After 13 years living and working in the US, Tessa Petersen
and her American husband, pianist John Van Buskirk, gave up
their musical careers and, in 2006, moved to Dunedin, where
she had grown up.
• Friendship with strings
It was partly because her family was here, and partly because
they knew the education for their two children was better
here than the options available to them in the US, she said.
It was a leap of faith. They left their professional music
contacts and busy performing and teaching schedules to move
here, knowing that at least they could teach privately if
they could not find jobs, she said.
Luckily, the position of executant lecturer in violin at the
university came up the following year and Petersen was
appointed to the department she had first graduated from. Van
Buskirk is now busy teaching, adjudicating, examining and
accompanying, as well as performing in a duo with Petersen,
La Belle Alliance.
Petersen grew up in Dunedin in a musical household. When she
was 3 she used to carry her mother's violin case around, she
says, with a laugh.
She started violin lessons when she was 4, and, apart from a
brief time when she thought she might like to be an opera
singer, she always wanted to become a violinist. She and her
three sisters were encouraged to practise and listen to music
by their parents, and taken to concerts.
"My mother was keen for us to be a string quartet but ended
up with two cellists, a violinist and a viola player, so she
almost had a string quartet! My father plays piano and
regularly plays organ at Knox Church. It was a household of
music from the beginning."
She had several violin teachers over the years, including a
friend of Yehudi Menuhin when she was about 14 and living in
Cambridge where her father, Prof George Petersen, was on
sabbatical for a year. Back in Dunedin, she studied violin
until she graduated with Pamela Bryce, who was then executant
lecturer at the University of Otago.
She also learned piano until she went to university, and
recorder at Saturday Morning Music Classes.

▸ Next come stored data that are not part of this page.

(** * A shallow embedding of blink-tree-go

    The development follows the Go sources: [page.go] (page codec),
    [bufmgr.go] (buffer manager) and [bltree.go] (B-link tree).

    Conventions.
    - [uint32], [uint8] and [uid] values are integers of [Z]; every
      arithmetic operation of the source is followed by its wrap-around
      ([u32], [u8], [u64]).
    - A page's [Data] is a list of bytes.  The slot array and the key/value
      heap live in that one list, exactly as in the source.
    - A Go run-time panic (slice or index out of range, nil dereference,
      the explicit [panic] of [SetKeyOffset]) is an [outcome] of its own;
      so is the exhaustion of the fuel of a loop that has no bound.
    - Latches are not part of the state: the model is the single-threaded
      run, where every acquisition succeeds at once.  The buffer pool and
      the file behind it are one store from page number to page: a page is
      found there exactly when [PinLatch] finds or reads it. *)

From Stdlib Require Import ZArith List Lia Bool.
From stdpp Require Import base option list gmap.
From coqutil Require Import Byte Word.LittleEndianList.
Local Open Scope Z_scope.

(** ** Outcomes *)

Inductive panic : Type :=
| SliceBounds    (* slice bounds or index out of range *)
| OffsetTooBig   (* panic("offset is too big") *)
| NilDeref       (* method call through a nil *LatchSet *)
| OutOfFuel.     (* the loop was cut off by the model *)

Inductive outcome (A : Type) : Type :=
| Val (a : A)
| Panic (r : panic).
Arguments Val {A} a.
Arguments Panic {A} r.

Definition bind {A B : Type} (m : outcome A) (f : A -> outcome B) : outcome B :=
  match m with Val a => f a | Panic r => Panic r end.

Notation "'let*' x ':=' m 'in' k" := (bind m (fun x => k))
  (at level 10, x name, m at level 100, k at level 200).
Notation "'let*' ' pat ':=' m 'in' k" :=
  (bind m (fun x => match x with pat => k end))
  (at level 10, pat pattern, m at level 100, k at level 200).

(** ** Machine integers *)

Definition u8 (z : Z) : Z := z mod 2 ^ 8.
Definition u32 (z : Z) : Z := z mod 2 ^ 32.
Definition u64 (z : Z) : Z := z mod 2 ^ 64.

Definition len {A} (l : list A) : Z := Z.of_nat (length l).

(** [s[i]] *)
Definition index (l : list byte) (i : Z) : outcome byte :=
  if 0 <=? i then
    match l !! Z.to_nat i with
    | Some b => Val b
    | None => Panic SliceBounds
    end
  else Panic SliceBounds.

(** the [n] bytes of [l] from [off] on *)
Definition sub (l : list byte) (off n : Z) : list byte :=
  take (Z.to_nat n) (drop (Z.to_nat off) l).

(** [s[lo:hi]] on a slice whose capacity is its length *)
Definition slice (l : list byte) (lo hi : Z) : outcome (list byte) :=
  if (0 <=? lo) && (lo <=? hi) && (hi <=? len l)
  then Val (sub l lo (hi - lo))
  else Panic SliceBounds.

(** the bytes of [l] with [src] laid over them from [off] on, cut at the end *)
Definition splice (l : list byte) (off : nat) (src : list byte) : list byte :=
  take off l ++ take (length l - off) src ++ drop (off + length src) l.

(** [copy(s[off:], src)] *)
Definition copy_at (l : list byte) (off : Z) (src : list byte)
  : outcome (list byte) :=
  if (0 <=? off) && (off <=? len l)
  then Val (splice l (Z.to_nat off) src)
  else Panic SliceBounds.

(** ** blterr.go *)

Inductive BLTErr : Type :=
| BLTErrOk | BLTErrStruct | BLTErrOverflow | BLTErrLock
| BLTErrMap | BLTErrRead | BLTErrWrite | BLTErrAtomic.

#[global] Instance BLTErr_eq_dec : EqDecision BLTErr.
Proof. solve_decision. Defined.

(** ** Constants *)

Definition BtMaxBits : Z := 24.
Definition BtMinBits : Z := 9.
Definition BtId : Z := 6.
Definition RootPage : Z := 1.
Definition MinLvl : Z := 2.

Definition MaxKey : Z := 255.
Definition PageHeaderSize : Z := 26.
Definition SlotSize : Z := 6.

(** [SlotType] *)
Definition Unique : Z := 0.
Definition Librarian : Z := 1.
Definition Duplicate : Z := 2.
Definition Delete : Z := 3.

Inductive BLTLockMode : Type :=
| LockNone | LockAccess | LockDelete | LockRead | LockWrite | LockParent.

#[global] Instance BLTLockMode_eq_dec : EqDecision BLTLockMode.
Proof. solve_decision. Defined.

(** ** page.go *)

Record Page : Type := mkPage {
  Cnt : Z;            (* count of keys in page *)
  Act : Z;            (* count of active keys *)
  Min : Z;            (* next key offset *)
  Garbage : Z;        (* page garbage in bytes *)
  Bits : Z;           (* page size in bits *)
  Free : bool;        (* page is on free chain *)
  Lvl : Z;            (* level of page *)
  Kill : bool;        (* page is being deleted *)
  Right : list byte;  (* page number to right *)
  Data : list byte    (* key and value slots *)
}.

Definition with_Cnt (p : Page) (v : Z) : Page :=
  mkPage v (Act p) (Min p) (Garbage p) (Bits p) (Free p) (Lvl p) (Kill p) (Right p) (Data p).
Definition with_Act (p : Page) (v : Z) : Page :=
  mkPage (Cnt p) v (Min p) (Garbage p) (Bits p) (Free p) (Lvl p) (Kill p) (Right p) (Data p).
Definition with_Min (p : Page) (v : Z) : Page :=
  mkPage (Cnt p) (Act p) v (Garbage p) (Bits p) (Free p) (Lvl p) (Kill p) (Right p) (Data p).
Definition with_Garbage (p : Page) (v : Z) : Page :=
  mkPage (Cnt p) (Act p) (Min p) v (Bits p) (Free p) (Lvl p) (Kill p) (Right p) (Data p).
Definition with_Bits (p : Page) (v : Z) : Page :=
  mkPage (Cnt p) (Act p) (Min p) (Garbage p) v (Free p) (Lvl p) (Kill p) (Right p) (Data p).
Definition with_Free (p : Page) (v : bool) : Page :=
  mkPage (Cnt p) (Act p) (Min p) (Garbage p) (Bits p) v (Lvl p) (Kill p) (Right p) (Data p).
Definition with_Lvl (p : Page) (v : Z) : Page :=
  mkPage (Cnt p) (Act p) (Min p) (Garbage p) (Bits p) (Free p) v (Kill p) (Right p) (Data p).
Definition with_Kill (p : Page) (v : bool) : Page :=
  mkPage (Cnt p) (Act p) (Min p) (Garbage p) (Bits p) (Free p) (Lvl p) v (Right p) (Data p).
Definition with_Right (p : Page) (v : list byte) : Page :=
  mkPage (Cnt p) (Act p) (Min p) (Garbage p) (Bits p) (Free p) (Lvl p) (Kill p) v (Data p).
Definition with_Data (p : Page) (v : list byte) : Page :=
  mkPage (Cnt p) (Act p) (Min p) (Garbage p) (Bits p) (Free p) (Lvl p) (Kill p) (Right p) v.

Definition zeros (n : Z) : list byte := replicate (Z.to_nat n) Byte.x00.

(** [NewPage(pageDataSize)] of page.go: the zero header over zeroed data *)
Definition NewPage (pageDataSize : Z) : Page :=
  mkPage 0 0 0 0 0 false 0 false (zeros BtId) (zeros pageDataSize).

(** [slotBytes] gives a window of [Data]; the model returns where it starts *)
Definition slotBytes (p : Page) (i : Z) : outcome Z :=
  let off := u32 (SlotSize * u32 (i - 1)) in
  let hi := u32 (off + SlotSize) in
  if (off <=? hi) && (hi <=? len (Data p)) then Val off else Panic SliceBounds.

Definition ClearSlot (p : Page) (slot : Z) : outcome Page :=
  let* off := slotBytes p slot in
  Val (with_Data p (splice (Data p) (Z.to_nat off) (zeros SlotSize))).

Definition SetKeyOffset (p : Page) (slot : Z) (offset : Z) : outcome Page :=
  if 32767 <? offset then Panic OffsetTooBig
  else
    let* off := slotBytes p slot in
    Val (with_Data p (splice (Data p) (Z.to_nat off) (le_split 4 offset))).

Definition KeyOffset (p : Page) (slot : Z) : outcome Z :=
  let* off := slotBytes p slot in
  Val (le_combine (sub (Data p) off 4)).

Definition SetTyp (p : Page) (slot : Z) (typ : Z) : outcome Page :=
  let* off := slotBytes p slot in
  Val (with_Data p (splice (Data p) (Z.to_nat (off + 4)) [byte.of_Z typ])).

Definition Typ (p : Page) (slot : Z) : outcome Z :=
  let* off := slotBytes p slot in
  let* b := index (Data p) (off + 4) in
  Val (byte.unsigned b).

Definition SetDead (p : Page) (slot : Z) (b : bool) : outcome Page :=
  let* off := slotBytes p slot in
  Val (with_Data p (splice (Data p) (Z.to_nat (off + 5))
                      [if b then Byte.x01 else Byte.x00])).

Definition Dead (p : Page) (slot : Z) : outcome bool :=
  let* off := slotBytes p slot in
  let* b := index (Data p) (off + 5) in
  Val (byte.unsigned b =? 1).

Definition SetKey (p : Page) (bytes : list byte) (slot : Z) : outcome Page :=
  let* off := KeyOffset p slot in
  let keyLen := byte.of_Z (len bytes) in
  let* d := copy_at (Data p) off (keyLen :: bytes) in
  Val (with_Data p d).

Definition Key (p : Page) (slot : Z) : outcome (list byte) :=
  let* off := KeyOffset p slot in
  let* b := index (Data p) off in
  let keyLen := byte.unsigned b in
  slice (Data p) (u32 (off + 1)) (u32 (u32 (off + 1) + keyLen)).

(** [1+keyLen] is an addition of bytes in the source *)
Definition ValueOffset (p : Page) (slot : Z) : outcome Z :=
  let* off := KeyOffset p slot in
  let* b := index (Data p) off in
  let keyLen := byte.unsigned b in
  Val (u32 (off + u8 (1 + keyLen))).

Definition SetValue (p : Page) (bytes : list byte) (slot : Z) : outcome Page :=
  let* off := ValueOffset p slot in
  let valLen := byte.of_Z (len bytes) in
  let* d := copy_at (Data p) off (valLen :: bytes) in
  Val (with_Data p d).

Definition Value (p : Page) (slot : Z) : outcome (list byte) :=
  let* off := ValueOffset p slot in
  let* b := index (Data p) off in
  let valLen := byte.unsigned b in
  slice (Data p) (u32 (off + 1)) (u32 (u32 (off + 1) + valLen)).

(** [bytes.Compare] *)
Fixpoint bytes_compare (a b : list byte) : comparison :=
  match a, b with
  | [], [] => Eq
  | [], _ :: _ => Lt
  | _ :: _, [] => Gt
  | x :: a', y :: b' =>
      match byte.unsigned x ?= byte.unsigned y with
      | Eq => bytes_compare a' b'
      | c => c
      end
  end.

Definition KeyCmp (a b : list byte) : Z :=
  match bytes_compare a b with Lt => -1 | Eq => 0 | Gt => 1 end.

Definition PutID (id : Z) : list byte :=
  map (fun i => byte.of_Z (Z.shiftr id (8 * i))) [5; 4; 3; 2; 1; 0].

Definition GetID (src : list byte) : Z :=
  fold_left (fun id b => Z.lor (u64 (Z.shiftl id 8)) (byte.unsigned b)) src 0.

Definition GetIDFromValue (src : list byte) : Z :=
  if len src <? BtId then 0 else GetID (take (Z.to_nat BtId) src).

Definition MemCpyPage (dest src : Page) : Page :=
  mkPage (Cnt src) (Act src) (Min src) (Garbage src) (Bits src) (Free src)
         (Lvl src) (Kill src) (Right src)
         (splice (Data dest) 0 (Data src)).

(** The loop of [FindSlot].  [diff] at least halves in every round, so the
    33 rounds that [FindSlot] grants are never used up. *)
Fixpoint FindSlot_loop (n : nat) (p : Page) (key : list byte)
    (low higher good : Z) : outcome Z :=
  let diff := u32 (higher - low) in
  if 0 <? diff then
    match n with
    | O => Panic OutOfFuel
    | S n' =>
        let slot := u32 (low + Z.shiftr diff 1) in
        let* k := Key p slot in
        if KeyCmp k key <? 0
        then FindSlot_loop n' p key (u32 (slot + 1)) higher good
        else FindSlot_loop n' p key low slot (u32 (good + 1))
    end
  else
    if 0 <? good then Val higher else Val 0.

Definition FindSlot (p : Page) (key : list byte) : outcome Z :=
  let higher := Cnt p in
  let low := 1 in
  if 0 <? GetID (Right p)
  then FindSlot_loop 33 p key low (u32 (higher + 1)) 0
  else FindSlot_loop 33 p key low higher 1.

(** ** bufmgr.go *)

Record PageZero : Type := mkPageZero {
  allocRight : list byte;  (* AllocRight(): next page_no, in the mapped page zero *)
  dups : Z;                (* global duplicate key unique id *)
  chain : list byte        (* head of free page_nos chain *)
}.

Record BufMgr : Type := mkBufMgr {
  pageSize : Z;
  pageBits : Z;
  pageDataSize : Z;
  pageZero : PageZero;
  pagePool : gmap Z Page;  (* the pool and the file behind it *)
  mgr_err : BLTErr         (* last error *)
}.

"I went through the Saturday morning orchestras from a very
young age, starting at the back of the second violins and
working my way up to the youth orchestra, then leading the
youth orchestra.
Aart Brusse was an incredible force for good in music-making,
and I went through with a whole bunch of other keen players,
many of whom are now playing professionally and some of us
are still here in Dunedin," she says.
She remembers playing the 1812 Overture each year and
at first she saw a sea of notes and could only manage about
two in each run, but as the years went by she gradually
managed to play them all, she says with a laugh.
She also played in the Southern Sinfonia (then the Dunedin
Sinfonia) from 16 which set her up for professional playing
overseas.
She regards the overlap between it and the university a
valuable experience for students who are good enough to get
into it. "I think it's very important to have continual
musical education from a very young age and have access to
that for all children.
"I think in a university in a city of this size it's
important to have these [executant] positions. It has a
trickle-down effect for supporting the younger players and
providing workshops and mentoring for players who have
potential for heading into the profession, and these
positions can support the Southern Sinfonia."